(Stored items)

━━━━

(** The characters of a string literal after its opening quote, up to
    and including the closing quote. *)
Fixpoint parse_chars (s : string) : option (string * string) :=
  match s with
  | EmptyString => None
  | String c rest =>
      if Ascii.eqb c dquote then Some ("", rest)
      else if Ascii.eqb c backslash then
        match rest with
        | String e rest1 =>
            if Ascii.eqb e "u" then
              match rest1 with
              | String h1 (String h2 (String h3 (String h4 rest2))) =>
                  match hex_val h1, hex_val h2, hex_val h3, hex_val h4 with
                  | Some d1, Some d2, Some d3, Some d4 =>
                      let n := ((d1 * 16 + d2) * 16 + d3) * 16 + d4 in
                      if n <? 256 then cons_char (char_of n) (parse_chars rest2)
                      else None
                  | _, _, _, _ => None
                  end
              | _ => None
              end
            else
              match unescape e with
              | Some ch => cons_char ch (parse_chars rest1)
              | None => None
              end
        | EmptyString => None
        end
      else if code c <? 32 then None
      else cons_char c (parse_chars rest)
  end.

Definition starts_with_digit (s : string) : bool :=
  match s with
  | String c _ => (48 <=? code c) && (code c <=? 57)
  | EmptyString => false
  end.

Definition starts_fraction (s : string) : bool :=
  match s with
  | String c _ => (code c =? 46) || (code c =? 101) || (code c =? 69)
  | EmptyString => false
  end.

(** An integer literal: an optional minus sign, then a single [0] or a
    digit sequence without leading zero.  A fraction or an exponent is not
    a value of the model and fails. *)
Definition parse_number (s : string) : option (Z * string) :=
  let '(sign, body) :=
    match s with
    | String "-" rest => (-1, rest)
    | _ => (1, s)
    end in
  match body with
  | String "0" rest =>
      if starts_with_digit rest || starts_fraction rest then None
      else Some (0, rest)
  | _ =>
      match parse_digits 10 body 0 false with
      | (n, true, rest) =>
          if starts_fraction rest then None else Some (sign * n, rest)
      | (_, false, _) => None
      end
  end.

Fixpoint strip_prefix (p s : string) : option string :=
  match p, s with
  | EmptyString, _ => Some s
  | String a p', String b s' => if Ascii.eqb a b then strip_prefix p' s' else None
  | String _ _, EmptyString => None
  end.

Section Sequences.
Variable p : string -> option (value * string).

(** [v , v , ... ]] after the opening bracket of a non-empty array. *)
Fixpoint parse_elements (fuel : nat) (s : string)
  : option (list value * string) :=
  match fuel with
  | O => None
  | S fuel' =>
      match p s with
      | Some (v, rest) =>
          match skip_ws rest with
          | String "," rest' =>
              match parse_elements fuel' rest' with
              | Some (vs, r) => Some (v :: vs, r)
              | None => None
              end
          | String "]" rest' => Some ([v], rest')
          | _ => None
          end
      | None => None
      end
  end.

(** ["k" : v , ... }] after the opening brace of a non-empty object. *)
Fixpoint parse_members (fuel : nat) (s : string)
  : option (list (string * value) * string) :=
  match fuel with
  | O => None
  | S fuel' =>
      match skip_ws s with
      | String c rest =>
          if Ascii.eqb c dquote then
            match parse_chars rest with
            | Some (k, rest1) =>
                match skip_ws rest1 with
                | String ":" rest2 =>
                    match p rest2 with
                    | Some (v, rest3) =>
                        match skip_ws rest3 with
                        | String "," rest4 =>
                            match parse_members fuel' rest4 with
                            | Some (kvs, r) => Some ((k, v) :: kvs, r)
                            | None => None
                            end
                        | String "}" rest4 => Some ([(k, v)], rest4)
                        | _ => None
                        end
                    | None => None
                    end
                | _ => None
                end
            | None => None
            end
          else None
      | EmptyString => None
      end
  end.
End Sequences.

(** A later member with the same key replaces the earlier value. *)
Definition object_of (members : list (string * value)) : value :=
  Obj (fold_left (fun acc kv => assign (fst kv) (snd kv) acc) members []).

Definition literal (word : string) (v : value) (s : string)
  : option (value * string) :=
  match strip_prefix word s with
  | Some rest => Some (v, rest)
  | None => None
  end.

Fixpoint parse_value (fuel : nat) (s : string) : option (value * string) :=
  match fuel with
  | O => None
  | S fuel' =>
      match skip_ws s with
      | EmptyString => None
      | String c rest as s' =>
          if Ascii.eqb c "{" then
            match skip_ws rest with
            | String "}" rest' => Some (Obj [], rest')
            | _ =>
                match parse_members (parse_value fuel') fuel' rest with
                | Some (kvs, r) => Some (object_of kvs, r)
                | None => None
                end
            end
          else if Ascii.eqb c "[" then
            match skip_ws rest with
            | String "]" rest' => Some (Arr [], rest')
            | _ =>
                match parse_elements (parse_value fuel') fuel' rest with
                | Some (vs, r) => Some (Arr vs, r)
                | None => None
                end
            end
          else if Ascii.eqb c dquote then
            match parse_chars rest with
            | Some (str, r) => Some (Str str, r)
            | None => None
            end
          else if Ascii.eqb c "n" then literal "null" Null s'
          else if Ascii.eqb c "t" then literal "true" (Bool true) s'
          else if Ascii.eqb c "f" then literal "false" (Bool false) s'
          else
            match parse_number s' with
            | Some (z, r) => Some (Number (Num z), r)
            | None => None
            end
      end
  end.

━━━━

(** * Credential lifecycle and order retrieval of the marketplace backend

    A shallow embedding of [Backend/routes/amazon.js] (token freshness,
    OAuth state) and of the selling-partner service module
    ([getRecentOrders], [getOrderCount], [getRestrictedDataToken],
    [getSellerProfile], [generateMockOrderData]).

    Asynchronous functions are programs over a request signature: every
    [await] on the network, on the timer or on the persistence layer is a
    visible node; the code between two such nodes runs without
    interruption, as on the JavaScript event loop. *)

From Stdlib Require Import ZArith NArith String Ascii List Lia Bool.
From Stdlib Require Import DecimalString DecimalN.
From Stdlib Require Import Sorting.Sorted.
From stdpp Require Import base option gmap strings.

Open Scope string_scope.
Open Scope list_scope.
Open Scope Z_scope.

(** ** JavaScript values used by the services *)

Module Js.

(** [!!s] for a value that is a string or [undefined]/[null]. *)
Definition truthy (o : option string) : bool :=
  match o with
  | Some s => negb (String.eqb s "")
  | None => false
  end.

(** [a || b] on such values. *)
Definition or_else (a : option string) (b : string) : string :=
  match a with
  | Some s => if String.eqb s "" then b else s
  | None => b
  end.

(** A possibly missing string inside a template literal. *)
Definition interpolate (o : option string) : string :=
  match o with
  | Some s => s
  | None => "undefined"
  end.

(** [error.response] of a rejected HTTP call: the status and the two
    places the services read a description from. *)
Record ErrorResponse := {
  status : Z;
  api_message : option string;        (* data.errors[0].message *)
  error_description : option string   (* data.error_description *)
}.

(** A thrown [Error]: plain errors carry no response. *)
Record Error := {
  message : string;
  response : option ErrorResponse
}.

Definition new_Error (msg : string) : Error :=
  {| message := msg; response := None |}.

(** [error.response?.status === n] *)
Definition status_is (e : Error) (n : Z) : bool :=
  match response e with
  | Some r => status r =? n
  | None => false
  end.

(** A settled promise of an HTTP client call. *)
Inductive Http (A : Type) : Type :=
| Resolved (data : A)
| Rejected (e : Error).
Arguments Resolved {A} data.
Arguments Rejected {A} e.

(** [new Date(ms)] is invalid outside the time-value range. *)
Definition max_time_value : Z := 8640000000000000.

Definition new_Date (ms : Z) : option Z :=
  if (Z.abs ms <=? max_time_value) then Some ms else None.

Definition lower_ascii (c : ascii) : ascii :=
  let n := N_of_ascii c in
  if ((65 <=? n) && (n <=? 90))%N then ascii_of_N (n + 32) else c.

━━━━

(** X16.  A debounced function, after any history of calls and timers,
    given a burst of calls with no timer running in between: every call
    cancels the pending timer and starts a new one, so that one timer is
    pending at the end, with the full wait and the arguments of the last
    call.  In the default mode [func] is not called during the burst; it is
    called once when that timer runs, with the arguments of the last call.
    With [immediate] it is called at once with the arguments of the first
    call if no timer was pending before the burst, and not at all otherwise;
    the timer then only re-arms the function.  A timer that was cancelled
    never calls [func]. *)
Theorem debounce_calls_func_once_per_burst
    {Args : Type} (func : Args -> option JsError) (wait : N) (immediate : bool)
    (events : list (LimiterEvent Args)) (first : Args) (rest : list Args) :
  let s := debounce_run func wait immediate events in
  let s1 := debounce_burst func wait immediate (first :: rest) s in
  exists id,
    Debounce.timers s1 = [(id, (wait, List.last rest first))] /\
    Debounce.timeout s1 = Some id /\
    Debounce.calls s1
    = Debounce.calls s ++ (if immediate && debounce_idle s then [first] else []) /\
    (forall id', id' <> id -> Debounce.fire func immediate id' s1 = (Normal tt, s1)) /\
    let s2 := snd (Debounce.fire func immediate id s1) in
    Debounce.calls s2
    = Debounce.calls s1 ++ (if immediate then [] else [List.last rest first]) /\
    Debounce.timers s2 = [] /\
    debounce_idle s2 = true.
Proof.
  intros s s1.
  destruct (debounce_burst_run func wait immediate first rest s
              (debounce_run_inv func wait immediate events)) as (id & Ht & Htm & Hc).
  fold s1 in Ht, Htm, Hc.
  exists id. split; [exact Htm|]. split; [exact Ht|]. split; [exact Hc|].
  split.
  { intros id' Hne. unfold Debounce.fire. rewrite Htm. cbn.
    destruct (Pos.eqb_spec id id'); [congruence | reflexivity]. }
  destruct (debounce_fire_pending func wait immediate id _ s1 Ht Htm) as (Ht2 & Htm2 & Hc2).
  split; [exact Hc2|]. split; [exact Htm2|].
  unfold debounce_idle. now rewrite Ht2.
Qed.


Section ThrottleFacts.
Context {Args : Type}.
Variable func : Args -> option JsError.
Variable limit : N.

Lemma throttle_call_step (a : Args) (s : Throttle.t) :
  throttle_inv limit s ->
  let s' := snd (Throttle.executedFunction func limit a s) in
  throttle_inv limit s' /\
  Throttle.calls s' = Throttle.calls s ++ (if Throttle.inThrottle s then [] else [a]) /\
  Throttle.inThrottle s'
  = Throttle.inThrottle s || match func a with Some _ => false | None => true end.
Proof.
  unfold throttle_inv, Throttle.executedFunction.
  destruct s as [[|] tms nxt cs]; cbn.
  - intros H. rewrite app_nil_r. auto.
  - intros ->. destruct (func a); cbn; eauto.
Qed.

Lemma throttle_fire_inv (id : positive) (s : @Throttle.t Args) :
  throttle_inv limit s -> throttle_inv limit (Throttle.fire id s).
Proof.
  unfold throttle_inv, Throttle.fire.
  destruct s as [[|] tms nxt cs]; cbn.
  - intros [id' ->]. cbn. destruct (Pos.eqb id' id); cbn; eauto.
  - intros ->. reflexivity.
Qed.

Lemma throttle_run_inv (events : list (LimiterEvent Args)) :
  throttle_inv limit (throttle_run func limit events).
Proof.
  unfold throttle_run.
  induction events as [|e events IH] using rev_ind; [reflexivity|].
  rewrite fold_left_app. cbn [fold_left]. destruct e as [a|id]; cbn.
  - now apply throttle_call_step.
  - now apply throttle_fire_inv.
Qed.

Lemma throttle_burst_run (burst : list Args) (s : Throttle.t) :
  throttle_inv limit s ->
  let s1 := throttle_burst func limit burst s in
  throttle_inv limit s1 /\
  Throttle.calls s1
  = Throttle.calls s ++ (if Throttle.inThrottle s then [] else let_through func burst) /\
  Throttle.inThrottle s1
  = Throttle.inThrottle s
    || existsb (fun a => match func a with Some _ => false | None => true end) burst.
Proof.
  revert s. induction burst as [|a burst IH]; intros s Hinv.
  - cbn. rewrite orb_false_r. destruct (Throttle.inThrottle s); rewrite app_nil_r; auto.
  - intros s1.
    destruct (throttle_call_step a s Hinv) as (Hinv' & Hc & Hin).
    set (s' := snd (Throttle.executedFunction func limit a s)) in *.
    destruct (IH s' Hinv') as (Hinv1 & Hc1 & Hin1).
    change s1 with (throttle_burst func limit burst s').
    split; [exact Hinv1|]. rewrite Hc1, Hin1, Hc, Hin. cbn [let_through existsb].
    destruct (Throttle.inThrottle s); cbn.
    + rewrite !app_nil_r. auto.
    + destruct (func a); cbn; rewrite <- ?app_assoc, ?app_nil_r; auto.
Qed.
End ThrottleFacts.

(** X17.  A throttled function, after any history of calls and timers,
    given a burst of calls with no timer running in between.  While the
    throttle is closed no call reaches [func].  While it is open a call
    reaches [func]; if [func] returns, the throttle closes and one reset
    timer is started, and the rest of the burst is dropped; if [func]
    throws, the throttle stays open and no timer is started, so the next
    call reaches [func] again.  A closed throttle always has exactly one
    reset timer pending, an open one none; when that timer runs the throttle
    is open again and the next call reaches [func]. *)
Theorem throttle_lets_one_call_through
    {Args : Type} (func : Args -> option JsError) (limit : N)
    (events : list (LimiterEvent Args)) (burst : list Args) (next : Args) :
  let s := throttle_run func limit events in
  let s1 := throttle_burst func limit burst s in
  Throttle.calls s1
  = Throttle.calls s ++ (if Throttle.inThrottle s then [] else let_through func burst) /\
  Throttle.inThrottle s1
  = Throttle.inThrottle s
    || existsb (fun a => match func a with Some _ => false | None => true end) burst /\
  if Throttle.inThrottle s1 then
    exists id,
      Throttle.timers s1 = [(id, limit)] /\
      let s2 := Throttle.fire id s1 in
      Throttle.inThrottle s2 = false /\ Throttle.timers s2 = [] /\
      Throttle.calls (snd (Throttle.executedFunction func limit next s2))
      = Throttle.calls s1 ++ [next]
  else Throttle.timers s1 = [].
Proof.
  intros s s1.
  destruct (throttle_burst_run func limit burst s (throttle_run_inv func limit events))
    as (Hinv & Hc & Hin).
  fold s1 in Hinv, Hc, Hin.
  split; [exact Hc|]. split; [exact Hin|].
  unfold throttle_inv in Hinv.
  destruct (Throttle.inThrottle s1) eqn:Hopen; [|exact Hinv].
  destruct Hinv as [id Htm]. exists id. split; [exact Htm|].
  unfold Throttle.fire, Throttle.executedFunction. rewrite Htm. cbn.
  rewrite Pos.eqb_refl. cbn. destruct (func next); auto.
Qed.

━━━━

▶ DIRECTIONS
Write out only the lines that run from the line containing "(** The characters" through the line containing "match rest with", both included, exactly as they appear above.

▶ SOLVED PROBLEM
(** The characters of a string literal after its opening quote, up to
    and including the closing quote. *)
Fixpoint parse_chars (s : string) : option (string * string) :=
  match s with
  | EmptyString => None
  | String c rest =>
      if Ascii.eqb c dquote then Some ("", rest)
      else if Ascii.eqb c backslash then
        match rest with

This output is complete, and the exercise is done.